I like this option because it addresses something I’ve experienced in most 4e games, which is that certain skills are simply missing from the party (or in the hands of folks not especially well-suited to their use) and other characters are constantly rolling those skills despite lack of training, banking on the rp bonus to pull them through. For myself, this happens a lot because very few of my characters have diplomacy or bluff relative to how many of my characters give long speeches. I like to monologue, whether to deliver horrifying threats to humbled villains before I send their souls to the Abyss or to inspire the party to do something awesome like drop a bridge on a dragon. I don’t always create my characters with the expectation that they’ll do these things (though I’m starting to bow to it), but even if I did, many characters lack the necessary skills on their skill list to make this possible. See also my comments regarding Intimidation in my last language post.
I recognize that 4e already provides a few options for players to pick up skills they’re using (or that the party needs someone to use), but I feel that this option solves things more logically and attractively. Obviously, a player could simply take a feat to gain training in a skill, but I’m not sure I’ve ever seen one do so; it’s usually much more sensical to pick up a multiclass feat so you get the skill and something else. However, that’s usually a choice made at or around character creation. I have played characters who switched up their multiclass, but this was usually prompted by the publication of new books rather than seeking a different skill.

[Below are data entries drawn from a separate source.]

(* ===== verification/Machine.v ===== *)
(** * Rust execution: panics, results, machine integers, vectors *)

From S2P Require Import Prelude.

(** ** Outcomes *)

(** Ways a Rust computation of this program stops abnormally. The last one
    marks an access the language gives no meaning to. *)
Inductive panic :=
| IndexOutOfBounds
| ArithmeticOverflow
| AssertFailed
| DebugAssertFailed
| ExpectFailed
| CapacityOverflow
| UndefinedBehaviour.

Inductive outcome (A : Type) :=
| Ret (a : A)
| Panic (p : panic).
Arguments Ret {_} _.
Arguments Panic {_} _.

#[export] Instance outcome_ret : MRet outcome := fun _ a => Ret a.
#[export] Instance outcome_bind : MBind outcome := fun _ _ f m =>
  match m with Ret a => f a | Panic p => Panic p end.
#[export] Instance outcome_fmap : FMap outcome := fun _ _ f m =>
  match m with Ret a => Ret (f a) | Panic p => Panic p end.

(** Rust's [Result]. *)
Inductive result (E A : Type) :=
| Ok (a : A)
| Err (e : E).
Arguments Ok {_ _} _.
Arguments Err {_ _} _.

#[export] Instance panic_eq_dec : EqDecision panic.
Proof. solve_decision. Defined.
#[export] Instance outcome_eq_dec {A} `{EqDecision A} : EqDecision (outcome A).
Proof. solve_decision. Defined.
#[export] Instance result_eq_dec {E A} `{EqDecision E} `{EqDecision A} : EqDecision (result E A).
Proof. solve_decision. Defined.

(** Whether a computation ran to its end. *)
Definition returned {A} (m : outcome A) : bool := match m with Ret _ => true | Panic _ => false end.

(** A loop over a sequence whose body may panic: [for x in l { s = f(s, x) }]. *)
Fixpoint for_each {S A} (f : S -> A -> outcome S) (l : list A) (s : S) : outcome S :=
  match l with
  | [] => Ret s
  | x :: l => s' ← f s x; for_each f l s'
  end.

(** [iter().map(f).collect()] with a body that may panic. *)
Fixpoint map_collect {A B} (f : A -> outcome B) (l : list A) : outcome (list B) :=
  match l with
  | [] => Ret []
  | x :: l => y ← f x; ys ← map_collect f l; Ret (y :: ys)
  end.

(** ** Build profile *)

(** A cargo profile decides whether [debug_assert!] is compiled in and whether
    plain [+], [-], [*] panic on overflow or wrap around. *)
Class BuildProfile := {
  debug_assertions : bool;
  overflow_checks : bool
}.

Definition dev_profile : BuildProfile := {| debug_assertions := true; overflow_checks := true |}.
Definition release_profile : BuildProfile := {| debug_assertions := false; overflow_checks := false |}.

Section ops.
Context `{BuildProfile}.

Definition debug_assert (b : bool) : outcome unit :=
  if debug_assertions && negb b then Panic DebugAssertFailed else Ret tt.

(** ** Unsigned integers of width [w] *)

(** [a + b] on a [w]-bit unsigned type. *)
Definition uadd (w a b : N) : outcome N :=
  if a + b <? 2 ^ w then Ret (a + b)
  else if overflow_checks then Panic ArithmeticOverflow else Ret ((a + b) mod 2 ^ w).

(** [a * b] on a [w]-bit unsigned type. *)
Definition umul (w a b : N) : outcome N :=
  if a * b <? 2 ^ w then Ret (a * b)
  else if overflow_checks then Panic ArithmeticOverflow else Ret ((a * b) mod 2 ^ w).

End ops.

Definition checked_add (w a b : N) : option N :=
  if a + b <? 2 ^ w then Some (a + b) else None.

Definition checked_mul (w a b : N) : option N :=
  if a * b <? 2 ^ w then Some (a * b) else None.

(** [saturating_sub] on an unsigned type: truncated subtraction. *)
Definition saturating_sub (a b : N) : N := a - b.

(** [x as uW]: truncation to the low [w] bits. *)
Definition as_unsigned (w x : N) : N := x mod 2 ^ w.

(** [x as i32] of a [u32]: two's complement reinterpretation. *)
Definition as_i32 (x : N) : Z :=
  if x <? 2 ^ 31 then Z.of_N x else (Z.of_N x - 2 ^ 32)%Z.

(** [a << s] on a [w]-bit unsigned type, [s < w]: the bits shifted out are lost. *)
Definition ushl (w a s : N) : N := N.shiftl a s mod 2 ^ w.

Definition U8 : N := 2 ^ 8.
Definition U32 : N := 2 ^ 32.
Definition U64 : N := 2 ^ 64.

(** ** Vectors *)

(** [v[i]]. *)
Definition vec_index {A} (v : list A) (i : N) : outcome A :=
  match v !! N.to_nat i with Some x => Ret x | None => Panic IndexOutOfBounds end.

(** [v[i] = x]. *)
Definition vec_set {A} (v : list A) (i : N) (x : A) : outcome (list A) :=
  if i <? #|v| then Ret (<[N.to_nat i := x]> v) else Panic IndexOutOfBounds.

(** [Vec::resize(n, x)] for elements of [sz] bytes: allocating more than
    [isize::MAX] bytes panics with "capacity overflow". *)
Definition vec_resize {A} (sz : N) (v : list A) (n : N) (x : A) : outcome (list A) :=
  if 2 ^ 63 <=? n * sz then Panic CapacityOverflow
  else Ret (take (N.to_nat n) v ++ replicate (N.to_nat n - length v)%nat x).

(** [out[pos..end].copy_from_slice(src)]: the range must lie inside [out] and
    have the length of [src]. *)
Definition slice_copy {A} (out : list A) (pos stop : N) (src : list A) : outcome (list A) :=
  if (pos <=? stop) && (stop <=? #|out|) && (#|src| =? stop - pos)
  then Ret (take (N.to_nat pos) out ++ src ++ drop (N.to_nat stop) out)
  else Panic IndexOutOfBounds.

(** [&v[..n]]. *)
Definition slice_to {A} (v : list A) (n : N) : outcome (list A) :=
  if n <=? #|v| then Ret (take (N.to_nat n) v) else Panic IndexOutOfBounds.

(** [x.to_le_bytes()] of an [n]-byte integer. *)
Fixpoint le_bytes (n : nat) (x : N) : list N :=
  match n with
  | O => []
  | S n => x mod 256 :: le_bytes n (x / 256)
  end.

(** ** Hash maps *)

(** The order in which a [HashMap] is traversed. It depends on the hasher's
    random state, so it is a parameter; all that is known about it is that
    every entry comes up exactly once. *)
Class HashMapIter := hash_iter : forall {K : Type} `{Countable K} {V : Type}, gmap K V -> list (K * V).

Class HashMapIterLaws `{HashMapIter} : Prop :=
  hash_iter_perm : forall {K : Type} `{Countable K} {V : Type} (m : gmap K V), hash_iter m ≡ₚ map_to_list m.

(** Two orders a run may meet, for concrete executions. *)
Definition iter_forward : HashMapIter := fun K _ _ V m => map_to_list m.
Definition iter_backward : HashMapIter := fun K _ _ V m => reverse (map_to_list m).

Lemma iter_forward_laws : @HashMapIterLaws iter_forward.
Proof. intros K ? ? V m. done. Qed.

Lemma iter_backward_laws : @HashMapIterLaws iter_backward.
Proof. intros K ? ? V m. apply reverse_Permutation. Qed.

(** ** Lemmas *)

Lemma bind_Ret {A B} (m : outcome A) (f : A -> outcome B) b :
  (m ≫= f) = Ret b -> exists a, m = Ret a /\ f a = Ret b.
Proof. destruct m; [eauto | done]. Qed.

Lemma bind_Ret_l {A B} (a : A) (f : A -> outcome B) : (Ret a ≫= f) = f a.
Proof. done. Qed.

Lemma returned_Ret {A} (m : outcome A) : returned m = true -> exists a, m = Ret a.
Proof. destruct m; [by eexists | done]. Qed.

Lemma Ret_inj {A} (a b : A) : Ret a = Ret b -> a = b.
Proof. by injection 1. Qed.

(** Split every monadic sequence that returned into its steps. *)
Ltac inv_ret :=
  repeat match goal with
  | H : (_ ≫= _) = Ret _ |- _ =>
      let a := fresh "a" in let E := fresh "E" in
      apply bind_Ret in H as (a & E & H)
  | H : Ret _ = Ret _ |- _ => apply Ret_inj in H; try subst
  | H : Panic _ = Ret _ |- _ => discriminate H
  end.

Section op_lemmas.
Context `{BuildProfile}.

Lemma uadd_ok w a b : a + b < 2 ^ w -> uadd w a b = Ret (a + b).
Proof. intros. unfold uadd. by rewrite (proj2 (N.ltb_lt _ _)). Qed.

Lemma umul_ok w a b : a * b < 2 ^ w -> umul w a b = Ret (a * b).
Proof. intros. unfold umul. by rewrite (proj2 (N.ltb_lt _ _)). Qed.

Lemma debug_assert_ok b : b = true -> debug_assert b = Ret tt.
Proof. intros ->. unfold debug_assert. by rewrite andb_false_r. Qed.

Lemma for_each_app {S A} (f : S -> A -> outcome S) l1 l2 s :
  for_each f (l1 ++ l2) s = (for_each f l1 s ≫= for_each f l2).
Proof.
  revert s. induction l1 as [|x l1 IH]; intros s; simpl; [done|].
  destruct (f s x); simpl; [apply IH | done].
Qed.

(** A loop whose body preserves an invariant and never panics under it. *)
Lemma for_each_inv {S A} (P : S -> Prop) (f : S -> A -> outcome S) l s :
  P s -> (forall s x, P s -> x ∈ l -> exists s', f s x = Ret s' /\ P s') ->
  exists s', for_each f l s = Ret s' /\ P s'.
Proof.
  revert s. induction l as [|x l IH]; intros s Hs Hf; simpl; [eauto|].
  destruct (Hf s x) as (s1 & E & Hs1); [done | left |].
  rewrite E; simpl. apply IH; [done|]. intros s2 y Hs2 Hy. apply Hf; [done | by right].
Qed.

Lemma map_collect_Ret {A B} (f : A -> outcome B) (g : A -> B) l :
  (forall x, x ∈ l -> f x = Ret (g x)) -> map_collect f l = Ret (g <$> l).
Proof.
  induction l as [|x l IH]; intros Hf; simpl; [done|].
  rewrite (Hf x) by left. simpl. rewrite IH; [done|]. intros y Hy. apply Hf. by right.
Qed.

Lemma map_collect_inv {A B} (f : A -> outcome B) l r :
  map_collect f l = Ret r -> Forall2 (fun x y => f x = Ret y) l r.
Proof.
  revert r. induction l as [|x l IH]; intros r Hr; simpl in Hr; inv_ret; constructor; eauto.
Qed.
End op_lemmas.

Lemma checked_add_Some w a b c : checked_add w a b = Some c <-> c = a + b /\ a + b < 2 ^ w.
Proof. unfold checked_add. case_test; naive_solver lia. Qed.

Lemma vec_index_Ret {A} (v : list A) i x : vec_index v i = Ret x <-> v !! N.to_nat i = Some x.
Proof. unfold vec_index. destruct (v !! N.to_nat i); naive_solver. Qed.

Lemma vec_set_ok {A} (v : list A) i x : i < #|v| -> vec_set v i x = Ret (<[N.to_nat i := x]> v).
Proof. intros. unfold vec_set. by rewrite (proj2 (N.ltb_lt _ _)). Qed.

Lemma slice_to_ok {A} (v : list A) n : n <= #|v| -> slice_to v n = Ret (take (N.to_nat n) v).
Proof. intros. unfold slice_to. by rewrite (proj2 (N.leb_le _ _)). Qed.

Lemma slice_copy_ok {A} (out src : list A) pos stop :
  pos <= stop <= #|out| -> #|src| = stop - pos ->
  slice_copy out pos stop src = Ret (take (N.to_nat pos) out ++ src ++ drop (N.to_nat stop) out).
Proof.
  intros [H1 H2] H3. unfold slice_copy.
  by rewrite (proj2 (N.leb_le _ _) H1), (proj2 (N.leb_le _ _) H2), (proj2 (N.eqb_eq _ _) H3).
Qed.

Lemma vec_resize_ok {A} sz (v : list A) n x :
  n * sz < 2 ^ 63 ->
  vec_resize sz v n x = Ret (take (N.to_nat n) v ++ replicate (N.to_nat n - length v)%nat x).
Proof. intros. unfold vec_resize. by rewrite (proj2 (N.leb_gt _ _)). Qed.

Lemma length_le_bytes n x : length (le_bytes n x) = n.
Proof. revert x. induction n; intros; simpl; auto. Qed.

(** Little-endian encoding is injective on the integers it can hold. *)
Lemma le_bytes_inj n x y :
  x < 256 ^ N.of_nat n -> y < 256 ^ N.of_nat n -> le_bytes n x = le_bytes n y -> x = y.
Proof.
  revert x y. induction n as [|n IH]; intros x y Hx Hy Heq.
  { simpl in *. lia. }
  injection Heq as Hmod Hdiv.
  replace (N.of_nat (S n)) with (N.succ (N.of_nat n)) in Hx, Hy by lia.
  rewrite N.pow_succ_r' in Hx, Hy.
  apply IH in Hdiv; [|apply N.Div0.div_lt_upper_bound; lia..].
  rewrite (N.div_mod x 256), (N.div_mod y 256) by lia. by rewrite Hmod, Hdiv.
Qed.

#[export] Hint Resolve uadd_ok umul_ok debug_assert_ok : chronos.

Section hash_map.
Context `{HashMapIterLaws} `{Countable K} {V : Type}.
Implicit Types m : gmap K V.

Lemma elem_of_hash_iter m k v : (k, v) ∈ hash_iter m <-> m !! k = Some v.
Proof. rewrite (hash_iter_perm m). apply elem_of_map_to_list. Qed.

Lemma hash_iter_NoDup_keys m : NoDup (hash_iter m).*1.
Proof. rewrite (hash_iter_perm m). apply NoDup_fst_map_to_list. Qed.

Lemma list_to_map_hash_iter m : list_to_map (hash_iter m) = m.
Proof.
  rewrite <- (list_to_map_to_list m) at 2.
  apply list_to_map_proper; [apply hash_iter_NoDup_keys | apply hash_iter_perm].
Qed.

(** Inserting the entries one by one, in traversal order, rebuilds the map. *)
Lemma foldl_insert_hash_iter m : foldl (fun acc kv => <[kv.1 := kv.2]> acc) ∅ (hash_iter m) = m.
Proof.
  rewrite <- (list_to_map_hash_iter m) at 2. rewrite <- (reverse_involutive (hash_iter m)) at 1.
  assert (forall (l : list (K * V)), foldl (fun (acc : gmap K V) kv => <[kv.1 := kv.2]> acc) ∅ (reverse l) =
    list_to_map l) as ->.
  { induction l as [|kv l IH]; [done|]. rewrite reverse_cons, foldl_app. simpl. by rewrite IH. }
  apply list_to_map_proper; [|apply reverse_Permutation].
  rewrite reverse_Permutation. apply hash_iter_NoDup_keys.
Qed.
End hash_map.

Characters can also retrain, but as someone who puts roleplaying pretty high on my list of priorities I struggle with the idea that Thog the barbarian suddenly forgot everything that he knew about nature in order to…hell, I don’t even know what else is on their skill list. You get the point. Plus, retraining still locks you into your skill list in the first place, which isn’t helpful if Thog is a Thaneborn who suddenly finds himself thrust into a leadership role and would like to be a bit more politic than just introducing everyone to his axe. The issues I’ve outlined in this paragraph also explain why I don’t view backgrounds as much of a solution.
I want the perception that players grow as they gain experience, and giving them an incremental bonus as they increase their familiarity with a skill dos this. I suppose I could have just opened up retraining to let a player replace a skill on their list, but then they’re spending their retrain for a level, still doing that forgetting thing, and there’s the loss of a sense of learning. I don’t want Thog the Face to be a silver-tongued devil immediately, but I want players to gradually grow in confidence as his skills improve.
Now, one problem that’s already been demonstrated to me by an applicant for Tinderbox is how the on-the-job training bonus combines with Bard of All Trades; so a simple “this bonus does not stack with other feat or class bonuses” probably does the trick, since it means the character will use the higher bonus until such time as On the Job surpasses it or the skill becomes trained. I don’t tend to look at interactions like that as crises, since they usually give the player additional options and expect them to make proper choices.
This is a rule I'm using in Tinderbox, and hopefully it'll spread some of the key roles (from a skill perspective) around the party's class roles.